A perfect correlation is shown in red, while the actual correlation is shown in green.
(Fig. 1 of ref. 2, Creative Commons Licensed.) |
As can be expected, this method produces suggestive, although not completely accurate, results, as can be seen in the comparison of the optical depth of aerosols using the red/green method and data derived from another source (see figure). The study also allowed an estimate of the affect of the
industrial revolution on
air quality.[2]
These are
observations, but nothing is more satisfying to a scientist than an actual
experiment. To that end,
watercolor artist,
Panayiotis Tetsis, was
commissioned to paint four successive sunsets during the passage of a
Saharan dust outbreak over the
island of
Hydra, Greece, in June 2010. This was a
"blind" experiment, since Tetsis wasn't told about the dust storm. The red/green ratios of the painting and
photometric measurements matched quite well.[2]
As the authors state in their conclusions,
"Regardless of the school, red-to-green ratios from great masters can provide independent proxy AODs that correlate with widely accepted proxies and with independent measurements."
References:
- William Shakespeare, "Venus and Adonis," Project Gutenberg.
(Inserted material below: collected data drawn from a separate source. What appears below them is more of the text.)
(** A command that has a place on the wire. *)
Definition command_fits (command : Z) (context key : string) (value : bytes) : Prop :=
  INT_MIN <= command <= INT_MAX /\ no_nul context /\ no_nul key /\
  XAPP_LOG_ENTRY_HDR_SIZE + Z.of_nat (String.length context) + Z.of_nat (String.length key) +
    Z.of_nat (length value) < 2 ^ 31.

(** A call of [rft_replicate]. *)
Definition call_of (command : Z) (context key : string) (value : bytes) : applied_t :=
  Applied command (Some context) (Some key) value (Z.of_nat (length value)).

(** What the interface leaves alone: the state of the consensus. *)
Record aside (s s' : St) : Prop := {
  as_me : g_me s' = g_me s;
  as_raft : g_raft_log s' = g_raft_log s;
  as_config : g_config s' = g_config s;
  as_repl : g_repl s' = g_repl s;
  as_elec : g_elec s' = g_elec s;
  as_pipe : sn_raft_pipe (g_snap s') = sn_raft_pipe (g_snap s);
  as_progress : sn_raft_in_progress (g_snap s') = sn_raft_in_progress (g_snap s);
  as_rsnap : sn_raft_snapshot (g_snap s') = sn_raft_snapshot (g_snap s) }.

#[global] Instance aside_preorder : PreOrder aside.
Proof. split; [by intros s; split|]. intros s1 s2 s3 [] []. split; congruence. Qed.

Lemma aside_inv s s' L C : aside s s' -> inv s L C -> inv s' L C.
Proof.
  intros A [Co He Ha]. destruct A as [Am Ar Ac Ap Ae A1 A2 A3]. split.
  - apply (core_same s); rewrite ?Am, ?Ar, ?Ac, ?A1, ?A2; try done.
  - destruct He. split; by rewrite ?Am, ?Ae, ?Ap, ?Ac.
  - by rewrite ?Am, ?Ar, ?Ac, ?Ap, ?Ae.
Qed.

Lemma appended_aside s s' X e : appended s s' X e -> aside s s'.
Proof. intros []. destruct ad_rest0 as (g & b & p & ->). by split. Qed.

Lemma appended_xside s s' X hist command context key value :
  xside s X hist -> command_fits command context key value -> Z.of_nat (length hist) + 1 < 2 ^ 64 - 1 ->
  let e := LogEntry 0 0 (Z.of_nat (length value)) (Z.of_nat (String.length context))
        (Z.of_nat (String.length key)) SERVER_COMMAND command (Some context) (Some key) value in
  appended s s' X e ->
  xside s' (X ++ [set_index (Z.of_nat (length hist) + 1) e]) (hist ++ [call_of command context key value]).
Proof.
  intros D (Hc1 & Hc2 & Hc3 & Hc4) Hm e [Rg Ho Hp _ _]. pose proof (xside_offset s X hist D) as Hx.
  pose proof D as [R Hl Hc Hw Hpi]. rewrite Hl in Rg. pose proof (lr_offset _ _ R).
  assert (l_last_log_index (lg (g_xapp_log s')) = Z.of_nat (length hist) + 1) as Hl'.
  { rewrite (lr_last _ _ Rg), Ho, length_app. cbn [length]. lia. }
  split.
  - exact Rg.
  - rewrite Hl', length_app. cbn [length]. lia.
  - rewrite Ho, drop_app_le by lia. apply Forall2_app; [done|]. by repeat constructor.
  - apply Forall_app. split; [done|]. apply list.Forall_singleton. exists context, key.
    split; try done; cbn; lia.
  - rewrite Ho, Hl'. intros meta data. destruct Hp as [[E1 E2]|[E1 E2]].
    + rewrite E1, E2. intros Hq. destruct (Hpi meta data Hq) as [? ?]. split; [done|]. lia.
    + intros Hq. split; [done|]. rewrite (E2 meta data Hq). lia.
Qed.

(** *** The interface of the xApp *)

(** The marking of the context and of the user as primary. *)
Lemma set_primary_ok k meid context role s :
  app_ok (g_app s) ->
  exists r s', (if negb (role =? RFT_PRIMARY) then
      r1 ← set_role k on_roletab meid RFT_PRIMARY;
      if negb (truthy r1) then mret 0 else set_role k on_ctxtab (Some context) RFT_PRIMARY
    else mret 1) s = Ok r s' /\
    exists a, s' = set_app a s /\ app_ok a /\ same_calls (g_app s) a.
Proof.
  intros (mc & mr & R). destruct (role =? RFT_PRIMARY); cbn [negb].
  { exists 1, s. split; [done|]. exists (g_app s). split; [by destruct s|]. split; [by exists mc, mr|done]. }
  destruct (set_roletab_ok k meid RFT_PRIMARY s mc mr R) as (r1 & a1 & mr1 & E1 & R1 & _ & _ & S1).
  rewrite (bind_Ok _ _ _ _ _ E1). destruct (truthy r1); cbn [negb].
  2: { exists 0, (set_app a1 s). split; [done|]. exists a1. split; [done|]. split; [by exists mc, mr1|done]. }
  destruct (set_ctxtab_ok k (Some context) RFT_PRIMARY (set_app a1 s) mc mr1 R1)
    as (r2 & a2 & mc2 & E2 & R2 & _ & _ & S2).
  exists r2, (set_app a2 s). split; [exact E2|]. exists a2. split; [done|]. split; [by exists mc2, mr1|].
  destruct S1 as (?&?&?&?&?&?), S2 as (?&?&?&?&?&?). cbn in *. repeat split; congruence.
Qed.

Lemma apply_command_ok command context key value len s :
  ax_apply_cb (g_app s) = true ->
  apply_command_cb command context key value len s =
    Ok tt (set_app (add_applied (Applied command context key value len) (g_app s)) s).
Proof.
  intros Hcb. unfold apply_command_cb. rewrite (bind_Ok _ _ s true s); [done|]. unfold gets. by rewrite Hcb.
Qed.

(** The call ends the process, fails an assertion, or meets a NULL callback;
    otherwise it refuses the command, or appends and applies it. *)
Definition replicate_faults (f : fault) : Prop := f = Exit \/ f = AssertFail \/ f = NullDeref.

Lemma rft_replicate_ok k mem cb command context key value meid role s X hist :
  xside s X hist -> app_ok (g_app s) -> locks s = no_locks -> command_fits command context key value ->
  Z.of_nat (length hist) + 1 < 2 ^ 64 - 1 -> a_context mem = true -> a_key mem = true ->
  wp replicate_faults (rft_replicate k mem cb command (Some context) (Some key) (Some value) meid role) s
    (fun r s' => aside s s' /\ app_ok (g_app s') /\ locks s' = no_locks /\
      (fst r = 0 /\ xside s' X hist /\ ax_applied (g_app s') = ax_applied (g_app s) \/
       fst r = 1 /\ (exists X', xside s' X' (hist ++ [call_of command context key value])) /\
       ax_applied (g_app s') = ax_applied (g_app s) ++ [call_of command context key value])).
Proof.
  intros D Ha Hk (Hc1 & Hc2 & Hc3 & Hc4) Hm Hmc Hmk. cbn [rft_replicate].
  assert (0 <= XAPP_LOG_ENTRY_HDR_SIZE) by (unfold XAPP_LOG_ENTRY_HDR_SIZE; lia).
  destruct (set_primary_ok k meid context role s Ha) as (r1 & s1 & E1 & a & -> & Ha1 & Sc).
  apply wp_bind. eapply wp_eq; [exact E1|]. destruct Sc as (Sc1 & Sc2 & Sc3 & Sc4 & Sc5 & Sc6).
  assert (locks (set_app a s) = no_locks) as Hk1 by (by rewrite locks_app).
  assert (xside (set_app a s) X hist) as D1 by (by apply (xside_same s)).
  destruct (truthy r1); cbn [negb].
  2: { apply wp_ret. split; [by split|]. split; [done|]. split; [done|]. left. by split. }
  apply wp_bind, wp_from_opt. destruct (new_server_log_entry _ _ _ _ _) as [e|] eqn:Ee; [|by right; left].
  apply (new_server_entry _ _ _ _ _ _ Ee) in Hmk; [|done|lia|lia]. subst e. set (e := LogEntry _ _ _ _ _ _ _ _ _ _).
  pose proof (f_equal k_xapp Hk1). pose proof (f_equal k_xprog Hk1).
  apply wp_bind. eapply wp_fault_mono, wp_mono; [|apply (append_server_ok k cb _ X e (xd_log _ _ _ D1))|]; try done.
  { intros f Hf. by left. }
  { rewrite (xd_last _ _ _ D1). lia. }
  intros [] s2 A. pose proof (xd_last _ _ _ D1) as Hl.
  destruct (ax_apply_cb (g_app s)) eqn:Hcb.
  2: { apply wp_bind. unfold apply_command_cb. apply wp_bind, wp_gets.
       destruct (ad_rest _ _ _ _ A) as (g & b & p & ->). cbn. rewrite Sc1. by right; right. }
  assert (g_app s2 = a) as Ea by (by destruct (ad_rest _ _ _ _ A) as (g & b & p & ->)).
  apply wp_bind. eapply wp_eq; [apply apply_command_ok; by rewrite Ea, Sc1|]. apply wp_ret.
  pose proof (appended_aside _ _ _ _ A) as As. split; [|split; [|split]].
  - destruct As as [B1 B2 B3 B4 B5 B6 B7 B8]. by split.
  - rewrite Ea. destruct Ha1 as (mc & mr & []). by exists mc, mr.
  - rewrite locks_app by done. by rewrite (ad_locks _ _ _ _ A).
  - right. split; [done|]. cbn [g_app set_app add_applied ax_applied].
    rewrite Ea, Sc3. split; [|done]. exists (X ++ [set_index (Z.of_nat (length hist) + 1) e]).
    apply (xside_same s2); [done..|]. by apply (appended_xside (set_app a s)).
Qed.
Lemma cmd_entry_typed term command c e :
  is_u64 term -> is_int command ->
  new_raft_log_entry mem term RAFT_CONFIG command (bytes_of_cmd c) = Some e -> typed e.
Proof using names.
  intros Ht Hc. apply new_raft_log_entry_typed; [done|unfold RAFT_CONFIG; lia|done| |done].
  pose proof RMR_MAX_SRC_pos. unfold bytes_of_cmd, sizeof_server_id, sizeof_target in *.
  rewrite length_app, !length_carray by lia. lia.
Qed.

Lemma commands_int : is_int ADD_MEMBER /\ is_int DEL_MEMBER.
Proof. unfold is_int, INT_MIN, INT_MAX, ADD_MEMBER, DEL_MEMBER. lia. Qed.

Lemma append_config_entry_ty command x : is_int command -> ty (append_config_entry k mem command x) anything.
Proof using names.
  intros Hc. unfold append_config_entry. ty_go. apply append_raft_log_entry_ty.
  eapply cmd_entry_typed; [|exact Hc|done]. by apply me_term_is.
Qed.

Lemma raft_server_give_up_ty server : ty (raft_server_give_up k mem server) anything.
Proof using names.
  unfold raft_server_give_up. ty_go. apply append_raft_log_entry_ty.
  eapply cmd_entry_typed; [|apply commands_int|done]. by apply me_term_is.
Qed.

Lemma add_entry_ty x : ty (append_config_entry k mem ADD_MEMBER x) anything.
Proof using names. apply append_config_entry_ty, commands_int. Qed.
Lemma del_entry_ty x : ty (append_config_entry k mem DEL_MEMBER x) anything.
Proof using names. apply append_config_entry_ty, commands_int. Qed.

Lemma caught_up_ty self p rounds hb progress : ty (is_server_caught_up self p rounds hb progress) anything.
Proof. unfold is_server_caught_up. cbv zeta. ty_go. Qed.

#[local] Hint Resolve add_entry_ty del_entry_ty caught_up_ty : typing.

Lemma upd_hb_next_ty p : ty (upd p (fun x => upd_hb_timeouts (s_hb_timeouts x + 1) x)) anything.
Proof. apply upd_ty. intros x Hx. exact Hx. Qed.

#[local] Hint Resolve upd_hb_next_ty : typing.

Lemma raft_server_after_ty server hb lm rounds progress :
  ty (raft_server_after k mem server hb lm rounds progress) anything.
Proof using names. unfold raft_server_after. ty_go. Qed.

Lemma raft_server_exit_ty server : ty (raft_server_exit server) anything.
Proof.
  unfold raft_server_exit. ty_go. apply set_heap_typed; [done|]. apply map_Forall_delete, H2.
Qed.

(** Every turn of the thread *)
Definition rs_typed (r : option leader_msg * rs_local * rs_phase) : Prop :=
  match r.1.1 with Some m => leader_msg_typed m | None => True end.

Lemma raft_server_turn_ty server i l ph :
  ty (raft_server_turn k mem pad max_msg_size server i l ph) rs_typed.
Proof using names.
  assert (forall l ph, ty (mret (None, l, ph) : M St _) rs_typed) as Hret by (intros l' ph'; by apply ty_ret).
  destruct ph as [| |[|n]| | | |b| | |]; cbn [raft_server_turn]; try apply Hret.
  - eapply ty_bind; [apply ty_zoom; [apply _|apply upd_active_ty]|intros _ _]. ty_go.
  - ty_go.
  - eapply ty_bind with (R := anything); [ty_go|intros x _].
    eapply ty_bind; [apply raft_server_give_up_ty|]. intros waits _. apply Hret.
  - ty_go.
  - ty_go.
  - eapply ty_bind with (R := anything); [ty_go|intros m _].
    eapply ty_bind with (R := anything); [ty_go|intros x _].
    case_match; [|apply Hret]. eapply ty_bind; [apply raft_server_send_ty|].
    intros [msg lm] Hm. by apply ty_ret.
  - eapply ty_bind; [apply raft_server_after_ty|]. intros [rounds progress] _. apply Hret.
  - eapply ty_bind; [apply raft_server_exit_ty|]. intros _ _. apply Hret.
Qed.
Definition set_num2send (n : Z) (x : sender_st) : sender_st :=
  SenderSt n (se_begin_ts x) (se_end_ts x) (se_replies x) (se_retries x) (se_msg_rtt x) (se_msg_seq x).
Definition set_begin_ts (t : timespec) (x : sender_st) : sender_st :=
  SenderSt (se_num2send x) t (se_end_ts x) (se_replies x) (se_retries x) (se_msg_rtt x) (se_msg_seq x).
Definition set_end_ts (t : timespec) (x : sender_st) : sender_st :=
  SenderSt (se_num2send x) (se_begin_ts x) t (se_replies x) (se_retries x) (se_msg_rtt x) (se_msg_seq x).
Definition set_replies (n : Z) (x : sender_st) : sender_st :=
  SenderSt (se_num2send x) (se_begin_ts x) (se_end_ts x) n (se_retries x) (se_msg_rtt x) (se_msg_seq x).
Definition set_retries (n : Z) (x : sender_st) : sender_st :=
  SenderSt (se_num2send x) (se_begin_ts x) (se_end_ts x) (se_replies x) n (se_msg_rtt x) (se_msg_seq x).
Definition set_arrays (r q : rtt_array) (x : sender_st) : sender_st :=
  SenderSt (se_num2send x) (se_begin_ts x) (se_end_ts x) (se_replies x) (se_retries x) r q.

(** ** Sending

    [send i] is the state of the buffer that the [i]-th call of [rmr_send_msg]
    returns, if it returns one, and [clock i] the time before it. *)
Definition send_msg (send : nat -> option mbuf_state) (clock : nat -> timespec) (i : nat)
  : M sender_st mpl_t :=
  num2send ← gets se_num2send;
  let payload := Mpl num2send (Z.of_nat i + 1) (clock i) in
  state ← from_opt NullDeref (send i);
  match state with
  | MB_OK => mret payload
  | MB_ERR_RETRY | MB_ERR_TIMEOUT =>
      modify (fun x => set_retries (i64 (se_retries x + 1)) x);; mret payload
  | _ => exit1
  end.

(** [n] messages, from the [i]-th on, and their payloads *)
Fixpoint send_loop (n i : nat) (send : nat -> option mbuf_state) (clock : nat -> timespec)
  : M sender_st (list mpl_t) :=
  match n with
  | O => mret []
  | S n =>
      payload ← send_msg send clock i;
      rest ← send_loop n (S i) send clock;
      mret (payload :: rest)
  end.

(** [mbuf] is tested for NULL in every turn, but a NULL that [rmr_send_msg]
    returns is dereferenced before. *)
Definition send_msgs (mbuf : bool) (now : timespec) (send : nat -> option mbuf_state)
    (clock : nat -> timespec) : M sender_st (list mpl_t) :=
  modify (set_begin_ts now);;
  num2send ← gets se_num2send;
  when ((0 <? num2send) && negb mbuf) exit1;;
  send_loop (Z.to_nat num2send) 0 send clock.

(** ** Receiving

    A reply as [rmr_torcv_msg] returns it, with the time it is looked at. *)
Record reply_t := Reply {
  re_state : mbuf_state; re_mtype : Z; re_payload : mpl_t; re_time : timespec }.

Definition store_reply (r : reply_t) : M sender_st unit :=
  modify (set_end_ts (re_time r));;
  x ← get;
  rtt ← from_opt OutOfBounds
    (put_cell (se_replies x) (elapsed (pl_out_ts (re_payload r)) (re_time r)) (se_msg_rtt x));
  seq ← from_opt OutOfBounds (put_cell (se_replies x) (pl_seq (re_payload r)) (se_msg_seq x));
  modify (set_arrays rtt seq);;
  modify (set_replies (i64 (se_replies x + 1))).

(** Each turn stores a reply or leaves the loop, so that the number of missing
    replies bounds its turns. *)
Fixpoint recv_loop (n i : nat) (mtype : Z) (recv : nat -> option reply_t) : M sender_st unit :=
  match n with
  | O => mret tt
  | S n =>
      r ← from_opt Exit (recv i);
      if decide (re_state r = MB_OK) then
        if re_mtype r =? mtype then store_reply r;; recv_loop n (S i) mtype recv
        else mret tt
      else mret tt
  end.

Definition recv_msgs (msg : bool) (targets mtype : Z) (recv : nat -> option reply_t)
    (now : timespec) : M sender_st unit :=
  modify (set_replies 0);;
  num2send ← gets se_num2send;
  let n_replies := i64 (num2send * targets) in
  when ((0 <? n_replies) && negb msg) exit1;;
  recv_loop (Z.to_nat n_replies) 0 mtype recv;;
  replies ← gets se_replies;
  when (replies =? 0) (modify (set_end_ts now)).

(** ** The report *)

(** double and float *)
Definition double : Type := spec_float.
Definition to_double (z : Z) : double := binary_normalize 53 1024 z 0 false.
Definition d_add : double -> double -> double := SFadd 53 1024.
Definition d_sub : double -> double -> double := SFsub 53 1024.
Definition d_mul : double -> double -> double := SFmul 53 1024.
Definition d_div : double -> double -> double := SFdiv 53 1024.
Definition d_sqrt : double -> double := SFsqrt 53 1024.
Definition to_float (d : double) : double :=
  match d with
  | S754_finite s m e => binary_normalize 24 128 (cond_Zopp s (Zpos m)) e s
  | _ => d
  end.

(** [pow( value, 2.0 )] is the rounded square. *)
Fixpoint sum_squares (rtts : list Z) (mean acc : double) : double :=
  match rtts with
  | [] => acc
  | rtt :: rtts =>
      let value := d_sub (to_double rtt) mean in
      sum_squares rtts mean (d_add acc (d_mul value value))
  end.

(** The first [n] cells *)
Fixpoint cells {S} (n : nat) (i : Z) (a : rtt_array) : M S (list Z) :=
  match n with
  | O => mret []
  | Datatypes.S n => v ← get_cell i a; rest ← cells n (i + 1) a; mret (v :: rest)
  end.

Definition calculate_stddev (mean : double) : M sender_st double :=
  x ← get;
  rtts ← cells (Z.to_nat (se_replies x)) 0 (se_msg_rtt x);
  mret (d_sqrt (d_div (sum_squares rtts mean (to_double 0)) (to_double (i64 (se_replies x - 1))))).

(** The sum of the latencies is exact; the largest and the smallest are floats,
    with which an integer is compared as a float. *)
Definition to_float32 (z : Z) : double := binary_normalize 24 128 z 0 false.
Fixpoint latencies (rtts : list Z) (sum : Z) (max min : double) : Z * double * double :=
  match rtts with
  | [] => (sum, max, min)
  | rtt :: rtts =>
      let f := to_float32 rtt in
      latencies rtts (i64 (sum + rtt)) (if SFltb max f then f else max) (if SFltb f min then f else min)
  end.

Record report_t := Report {
  rp_requests : Z; rp_replies_ : Z; rp_retries : Z; rp_unreplied : Z;
  rp_rate : double; rp_avg : option double; rp_stddev : double;
  rp_max : double; rp_min : double; rp_elapsed : double }.
(** ** One reply *)

Lemma store_reply_ok N r x rs :
  filled N x rs -> Z.of_nat N <= LONG_MAX -> (length rs < N)%nat ->
  exists x', store_reply r x = Ok tt x' /\ filled N x' (rs ++ [r]) /\ same_sending x x' /\
    se_end_ts x' = re_time r.
Proof.
  intros [H1 H2 H3 H4 H5] HN Hl. rewrite list_fmap_compose in H4, H5.
  destruct (put_cell_next (rtt_of r) (se_msg_rtt x) (rtt_of <$> rs)) as (a & Ea & La & Ta);
    [by rewrite length_fmap|rewrite length_fmap; lia|].
  destruct (put_cell_next (seq_of r) (se_msg_seq x) (seq_of <$> rs)) as (b & Eb & Lb & Tb);
    [by rewrite length_fmap|rewrite length_fmap; lia|].
  rewrite length_fmap in Ea, Eb. rewrite <- H3 in Ea, Eb.
  exists (set_replies (i64 (se_replies x + 1)) (set_arrays a b (set_end_ts (re_time r) x))).
  split; [|split; [|by split]].
  - unfold store_reply. rewrite (bind_Ok _ _ x tt (set_end_ts (re_time r) x)) by done.
    rewrite (bind_Ok _ _ _ _ _ (eq_refl : get (set_end_ts (re_time r) x) = Ok _ _)).
    cbn [se_replies se_msg_rtt se_msg_seq set_end_ts]. fold (rtt_of r) (seq_of r). rewrite Ea, Eb. done.
  - split; cbn [se_replies se_msg_rtt se_msg_seq set_end_ts set_replies set_arrays]; try congruence.
    + rewrite H3, i64_small, length_app; [cbn [length]; lia|]. unfold LONG_MIN. lia.
    + rewrite list_fmap_compose, fmap_app. rewrite length_app, length_fmap in Ta. by rewrite length_app.
    + rewrite list_fmap_compose, fmap_app. rewrite length_app, length_fmap in Tb. by rewrite length_app.
Qed.

Lemma store_reply_full N r x rs : filled N x rs -> length rs = N -> store_reply r x = Fault OutOfBounds.
Proof.
  intros [H1 H2 H3 H4 H5] Hl. unfold store_reply.
  rewrite (bind_Ok _ _ x tt (set_end_ts (re_time r) x)) by done.
  rewrite (bind_Ok _ _ _ _ _ (eq_refl : get (set_end_ts (re_time r) x) = Ok _ _)).
  cbn [se_replies se_msg_rtt se_msg_seq set_end_ts]. rewrite H3, Hl, <- H1, put_cell_end. done.
Qed.

(** ** The receiver of the first sender *)

(** The replies of [recv] from the [i]-th on that are taken: all of them count,
    and the last one is the one awaited or is followed by one that does not. *)
Definition received (mtype : Z) (recv : nat -> option reply_t) (i n : nat) (got : list reply_t) : Prop :=
  (length got <= n)%nat /\
  (forall j r, got !! j = Some r -> recv (i + j)%nat = Some r /\ good mtype r) /\
  (length got = n \/ exists r, recv (i + length got)%nat = Some r /\ ~ good mtype r).

Lemma received_cons mtype recv i n r got :
  recv i = Some r -> good mtype r -> received mtype recv (S i) n got ->
  received mtype recv i (S n) (r :: got).
Proof.
  intros Hr Hg (Hl & Hs & He). split; [cbn [length]; lia|]. split.
  - intros [|j] r'; cbn [lookup list_lookup].
    + intros [= <-]. by rewrite Nat.add_0_r.
    + intros Hj. replace (i + S j)%nat with (S i + j)%nat by lia. by apply Hs.
  - destruct He as [He|He]; [left; cbn [length]; lia|right]. cbn [length].
    by replace (i + S (length got))%nat with (S i + length got)%nat by lia.
Qed.
Lemma snapshot_restores_members_witness : exists meta data,
  create_raft_config_snapshot true leader = Ok (meta, data) leader /\
  wp never (commit_raft_config_snapshot (RaftSnapshot (pm_last_term meta) (pm_last_index meta)
      (pm_dlen meta) (pm_items meta) (Some data))) follower (fun _ s' => exists C',
    core s' [] C' /\ member_of <$> C' = member_of <$> members /\
    m_commit_index (g_me s') = m_last_applied (g_me leader) /\
    m_last_applied (g_me s') = m_last_applied (g_me leader) /\
    l_last_log_index (lg (g_raft_log s')) = m_last_applied (g_me leader)).
Proof.
  pose proof (fun x => snapshot_restores_members x leader entries members follower entries members
    (inv_core _ _ _ leader_inv) members_wf ltac:(done) follower_inv eq_refl eq_refl eq_refl eq_refl) as P.
  destruct (P (RaftSnapshot 0 0 0 0 None)) as (meta & data & E & _). exists meta, data.
  split; [done|]. destruct (P (RaftSnapshot (pm_last_term meta) (pm_last_index meta)
      (pm_dlen meta) (pm_items meta) (Some data))) as (meta' & data' & E' & Q).
  rewrite E in E'. injection E' as -> ->. by apply Q.
Defined.

Lemma snapshot_request_witness :
  wp (oom true) (handle_raft_snapshot_request true old_snapshot) follower (fun r s' => exists L' C',
    inv s' L' C' /\ locks s' = no_locks /\
    snapshot_spec old_snapshot (member_of <$> members) follower s' entries L' members C' r).
Proof.
  by apply (snapshot_request true old_snapshot _ follower entries members follower_inv eq_refl);
    [|apply old_snapshot_ok].
Defined.

Lemma snapshot_lowers_term_witness : exists r s',
  handle_raft_snapshot_request true old_snapshot follower = Ok r s' /\ rp_success r = 1 /\
  m_current_term (g_me s') < m_current_term (g_me follower).
Proof.
  apply (snapshot_lowers_term old_snapshot (member_of <$> members) follower entries members
    follower_inv eq_refl); try done; [apply old_snapshot_ok|]. by intros [_ ?].
Defined.

Lemma membership_request_witness :
  wp never (handle_membership_request (ReqMember 0 "d") "d:4560") leader (fun _ s' => exists C',
    inv s' entries C' /\ locks s' = no_locks /\ voters C' = voters members /\
    C' = if bool_decide (m_state (g_me leader) = LEADER) &&
            negb (bool_decide (mr_server_id (ReqMember 0 "d") = m_self_id (g_me leader)))
         then joined (ReqMember 0 "d") "d:4560" members else members).
Proof.
  by apply (membership_request (ReqMember 0 "d") "d:4560" leader entries members leader_inv eq_refl);
    [apply (bool_decide_unpack _); vm_compute|].
Defined.
(* ===== verification/ClusterProps.v ===== *)
(** * The properties of a cluster

    The election among several servers, over every interleaving of their
    threads and every behaviour of the network, with a run of a cluster of
    three servers. *)

From S2P Require Import Prelude Monad Types LogRing Mtl Config Quorum HashTable HashMap State.
From S2P Require Import Utils Log Serialize Snapshot RaftLog Raft XApp Server Invariant Commit.
From S2P Require Import Election Replication Cluster Sample.
Open Scope Z_scope.


(** ** A run *)

(** A server of the sample cluster; the timer of [a] has run out. *)
Definition node (id : server_id_t) (now : timespec) : St :=
  MkSt (RaftState FOLLOWER 1 0 id "" "" 0 0) false log2 log2 config0 init_snap_st
    (ReplSt [] false GLOBAL 1) (ElecSt (Timespec 10 0) false 3000 now [])
    (AppSt table0 table0 true true [] [] false false).

Lemma node_inv id now : inv (node id now) entries members.
Proof.
  split; [|split; [done|constructor]|done].
  eapply core_same; [..|apply (server_core FOLLOWER "" "" 0); lia]; done.
Qed.

Definition a0 : St := node "a" (Timespec 15 0).
Definition b0 : St := node "b" (Timespec 5 0).
Definition c0 : St := node "c" (Timespec 5 0).
Definition start : cluster := MkCluster {["a" := a0; "b" := b0; "c" := c0]} [].

Definition a1 : St := state_of a0 (stand sys_ok mem_ok a0).
Definition ask_a : request_vote_t := ReqVote 2 2 1 "a".
Definition b1 : St := state_of b0 (handle_vote_request ask_a b0).
Definition a2 : St := state_of a0 (handle_vote_reply sys_ok mem_ok (RepVote 2 1 "b") a1).

(** Three steps: [a] stands, [b] gives its vote, [a] is elected. *)
Definition elected : cluster :=
  update (update (update start "a" a1 (asks (Some ask_a))) "b" b1 [Answer "a" (RepVote 2 1 "b")]) "a" a2 [].

Lemma start_initial : initial (roster members) start.
Proof.
  split; [done|]. intros i s. unfold start. cbn [servers]. rewrite !lookup_insert_Some, lookup_singleton_Some.
  intros [[<- <-]|[_ [[<- <-]|[_ [<- <-]]]]]; (repeat (split; [done|])); exists entries, members;
    (split; [apply node_inv|done]).
Qed.

Lemma elected_run : run start elected.
Proof.
  eapply rtc_l; [|eapply rtc_l; [|eapply rtc_once]].
  - eapply (step_stand _ "a" a0 sys_ok mem_ok (Some ask_a) a1); [done|by vm_compute|by vm_compute].
  - eapply (step_ask _ "b" b0 ask_a (RepVote 2 1 "b") b1); [done|by left|by vm_compute].
  - eapply (step_answer _ "a" a1 sys_ok mem_ok (RepVote 2 1 "b") a2); [done|by vm_compute|by left|by vm_compute].
Qed.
- C. S. Zerefos, P. Tetsis, A. Kazantzidis, V. Amiridis, S. C. Zerefos, J. Luterbacher, K. Eleftheratos, E. Gerasopoulos, S. Kazadzis and A. Papayannis, "Further evidence of important environmental information content in red-to-green ratios as depicted in paintings by great masters," Atmos. Chem. Phys., vol. 14, no. 6 (March 25, 2014), pp. 2987-3015.
- C.S. Zerefos, V.T. Gerogiannis, D. Balis, S.C. Zerefos and A. Kazantzidis, "Atmospheric effects of volcanic eruptions as seen by famous artists and depicted in their paintings," Atmos. Chem. Phys., vol.7, no. 15 (August 2, 2007), pp. 4027-4042.